Task instructions: After finding the line containing "(** * Swarm" below, please output that line and each following one through the line containing "(** A Python", exactly as written.

Information provided:

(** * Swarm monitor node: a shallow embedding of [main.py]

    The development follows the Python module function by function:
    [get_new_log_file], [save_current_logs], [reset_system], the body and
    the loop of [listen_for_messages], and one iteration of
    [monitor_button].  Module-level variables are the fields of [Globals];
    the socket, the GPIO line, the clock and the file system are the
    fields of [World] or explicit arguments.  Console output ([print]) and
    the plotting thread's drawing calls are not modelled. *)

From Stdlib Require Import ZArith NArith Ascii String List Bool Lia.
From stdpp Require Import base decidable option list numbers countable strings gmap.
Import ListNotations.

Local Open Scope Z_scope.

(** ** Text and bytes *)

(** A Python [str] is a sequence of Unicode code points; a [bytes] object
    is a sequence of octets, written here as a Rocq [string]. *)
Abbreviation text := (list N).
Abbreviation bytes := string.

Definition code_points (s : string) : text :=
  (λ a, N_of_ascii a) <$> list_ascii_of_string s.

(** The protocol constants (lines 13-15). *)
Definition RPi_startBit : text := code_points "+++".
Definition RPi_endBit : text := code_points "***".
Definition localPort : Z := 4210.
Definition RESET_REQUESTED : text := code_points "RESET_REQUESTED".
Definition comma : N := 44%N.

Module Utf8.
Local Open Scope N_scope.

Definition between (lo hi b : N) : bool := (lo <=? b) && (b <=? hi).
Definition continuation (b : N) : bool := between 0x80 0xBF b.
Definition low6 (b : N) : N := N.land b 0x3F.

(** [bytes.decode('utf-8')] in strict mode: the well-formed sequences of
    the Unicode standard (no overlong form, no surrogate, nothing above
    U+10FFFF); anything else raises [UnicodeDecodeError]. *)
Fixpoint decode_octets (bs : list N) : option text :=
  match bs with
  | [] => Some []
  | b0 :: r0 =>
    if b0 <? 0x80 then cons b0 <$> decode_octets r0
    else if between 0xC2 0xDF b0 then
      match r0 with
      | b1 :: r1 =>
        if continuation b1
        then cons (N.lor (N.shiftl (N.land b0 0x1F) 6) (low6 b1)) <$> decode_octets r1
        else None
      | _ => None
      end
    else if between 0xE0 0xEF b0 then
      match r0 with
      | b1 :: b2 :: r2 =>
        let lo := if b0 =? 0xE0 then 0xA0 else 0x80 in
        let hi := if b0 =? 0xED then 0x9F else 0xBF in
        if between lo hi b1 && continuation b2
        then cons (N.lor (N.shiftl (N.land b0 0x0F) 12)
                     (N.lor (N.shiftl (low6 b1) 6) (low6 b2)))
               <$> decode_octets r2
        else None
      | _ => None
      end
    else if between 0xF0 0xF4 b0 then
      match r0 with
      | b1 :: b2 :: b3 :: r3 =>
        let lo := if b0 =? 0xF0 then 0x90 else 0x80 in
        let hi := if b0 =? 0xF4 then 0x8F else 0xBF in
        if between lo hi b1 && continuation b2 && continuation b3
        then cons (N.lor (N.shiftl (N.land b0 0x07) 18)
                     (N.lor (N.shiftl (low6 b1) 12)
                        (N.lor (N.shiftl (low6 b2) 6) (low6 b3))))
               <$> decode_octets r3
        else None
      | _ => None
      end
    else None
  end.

...

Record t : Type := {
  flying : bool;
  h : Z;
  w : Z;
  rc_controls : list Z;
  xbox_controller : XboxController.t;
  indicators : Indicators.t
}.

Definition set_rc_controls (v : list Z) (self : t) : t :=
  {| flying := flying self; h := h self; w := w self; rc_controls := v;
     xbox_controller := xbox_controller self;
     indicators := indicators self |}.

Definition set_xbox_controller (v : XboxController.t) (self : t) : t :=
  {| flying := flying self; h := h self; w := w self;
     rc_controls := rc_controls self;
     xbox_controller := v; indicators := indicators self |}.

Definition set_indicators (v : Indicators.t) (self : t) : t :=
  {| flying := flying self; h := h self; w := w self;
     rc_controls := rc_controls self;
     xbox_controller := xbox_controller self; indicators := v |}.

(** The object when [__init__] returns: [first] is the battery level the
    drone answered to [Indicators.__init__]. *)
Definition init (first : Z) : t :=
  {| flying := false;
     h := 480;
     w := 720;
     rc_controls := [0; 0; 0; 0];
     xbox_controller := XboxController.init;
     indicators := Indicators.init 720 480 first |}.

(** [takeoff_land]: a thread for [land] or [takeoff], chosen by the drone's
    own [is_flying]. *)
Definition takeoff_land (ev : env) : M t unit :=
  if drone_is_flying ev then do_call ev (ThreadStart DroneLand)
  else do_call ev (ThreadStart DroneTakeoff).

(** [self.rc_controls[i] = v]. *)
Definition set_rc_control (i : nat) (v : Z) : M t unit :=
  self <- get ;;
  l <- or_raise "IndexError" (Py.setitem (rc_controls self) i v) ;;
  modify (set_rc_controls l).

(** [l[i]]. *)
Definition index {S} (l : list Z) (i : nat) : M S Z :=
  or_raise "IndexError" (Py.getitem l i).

---

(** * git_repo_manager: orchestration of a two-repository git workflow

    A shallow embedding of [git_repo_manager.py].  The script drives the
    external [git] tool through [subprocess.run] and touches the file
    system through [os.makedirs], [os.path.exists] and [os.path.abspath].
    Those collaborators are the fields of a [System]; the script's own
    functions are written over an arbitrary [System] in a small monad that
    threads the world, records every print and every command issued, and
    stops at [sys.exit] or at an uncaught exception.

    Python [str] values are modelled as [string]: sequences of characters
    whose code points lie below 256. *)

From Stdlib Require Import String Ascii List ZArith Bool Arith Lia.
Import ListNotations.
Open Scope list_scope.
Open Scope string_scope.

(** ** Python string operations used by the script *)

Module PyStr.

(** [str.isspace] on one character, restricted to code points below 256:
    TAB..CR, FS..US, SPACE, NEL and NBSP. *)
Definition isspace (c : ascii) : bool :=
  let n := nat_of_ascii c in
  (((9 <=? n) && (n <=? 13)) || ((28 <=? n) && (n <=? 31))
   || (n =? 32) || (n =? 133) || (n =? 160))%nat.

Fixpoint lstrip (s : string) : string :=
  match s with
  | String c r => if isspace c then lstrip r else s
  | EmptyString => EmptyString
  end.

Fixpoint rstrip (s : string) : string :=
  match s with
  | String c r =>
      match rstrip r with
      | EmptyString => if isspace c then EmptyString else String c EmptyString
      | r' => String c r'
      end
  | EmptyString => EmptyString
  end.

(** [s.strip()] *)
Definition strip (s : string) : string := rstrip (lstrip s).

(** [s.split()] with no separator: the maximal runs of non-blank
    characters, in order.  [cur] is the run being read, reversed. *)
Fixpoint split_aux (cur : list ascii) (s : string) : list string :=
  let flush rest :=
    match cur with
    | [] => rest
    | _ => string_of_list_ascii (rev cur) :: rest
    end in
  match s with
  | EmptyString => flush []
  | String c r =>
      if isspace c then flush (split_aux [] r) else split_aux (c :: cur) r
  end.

Problem solution:
(** * Swarm monitor node: a shallow embedding of [main.py]

    The development follows the Python module function by function:
    [get_new_log_file], [save_current_logs], [reset_system], the body and
    the loop of [listen_for_messages], and one iteration of
    [monitor_button].  Module-level variables are the fields of [Globals];
    the socket, the GPIO line, the clock and the file system are the
    fields of [World] or explicit arguments.  Console output ([print]) and
    the plotting thread's drawing calls are not modelled. *)

From Stdlib Require Import ZArith NArith Ascii String List Bool Lia.
From stdpp Require Import base decidable option list numbers countable strings gmap.
Import ListNotations.

Local Open Scope Z_scope.

(** ** Text and bytes *)

(** A Python [str] is a sequence of Unicode code points; a [bytes] object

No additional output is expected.